These are not exhaustive examples, and other circumstances may also justify the dissolution of
a business on ‘just and fair’ grounds. However, in order to satisfy the authorities regarding the
claims, the shareholders must show (a) that the business's affairs are oppressive, harsh, and
unlawful, and that winding up the company would be in the best interests of justice and equity.
(b) and it would be ‘fair and equitable’ to wind up the firm, but such an order would
disadvantage them.

2. FAMILY CENTRED COMPANIES & THE CHALLENGES

In India, family-centred enterprises are defined as businesses that are principally owned and
controlled by members of a single family or a closely connected group of persons under the
Enterprises Act. These businesses often feature a concentrated ownership structure in which
family members control the bulk of the stock and are often managed by family members as
well. Within the organisation, the family's influence and decision-making authority are crucial.
In family-centred businesses, ownership and control are frequently passed down through
generations, and family members may occupy crucial roles such as directors or executives.
These businesses frequently place a high focus on family values, traditions, and long-term
sustainability, which influences the company’s culture, vision, and management strategy.

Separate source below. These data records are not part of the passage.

Lemma representable1 c : IsRepresentableInLegacyV1 (delta_of c) = true <-> current c.2 \/ deletes c.
Proof.
  unfold IsRepresentableInLegacyV1, deletes. rewrite delete_bit. destruct c as [d [p|name]]; cbn [delta_of fst snd current].
  - split; [by left|]. intros _. cbn [enriched_delta fixed u3_reason u3_fieldMask]. by destruct (Z.testbit _ 9).
  - cbn [plain_delta fixed u3_reason u3_fieldMask]. destruct (Z.testbit (reason d) 9); cbn; split; try done; [by right|intros [[]|]; done].
Qed.

(** The frame built from the changes that a test keeps. *)
Lemma sent_changes {R} (P : UsnDeltaV3 -> Prop) `{forall r, Decision (P r)} (Q : change -> Prop) `{forall c, Decision (Q c)} (f : UsnDeltaV3 -> R)
    (tells : change -> R -> Prop) cs :
  (forall c, P (delta_of c) <-> Q c) -> (forall c, Q c -> tells c (f (delta_of c))) ->
  Forall2 tells (filter Q cs) (f <$> filter P (delta_of <$> cs)).
Proof.
  intros HPQ Ht. induction cs as [|c cs IH]; [constructor|]. rewrite fmap_cons, !filter_cons.
  destruct (decide (Q c)) as [Hq|Hq]; [rewrite decide_True by (by apply HPQ)|rewrite decide_False by (by rewrite HPQ)]; [|done].
  rewrite fmap_cons. constructor; auto.
Qed.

The Companies Act of India does not specifically identify or distinguish family-centred
businesses. Rather, it establishes a legal framework for the governance, administration, and
operation of all sorts of businesses, including family-owned enterprises. These businesses must
follow the regulations and procedures outlined in the Companies Act, such as performing
regular financial audits, issuing annual reports and financial statements, adhering to corporate
governance standards, and maintaining transparency in their operations.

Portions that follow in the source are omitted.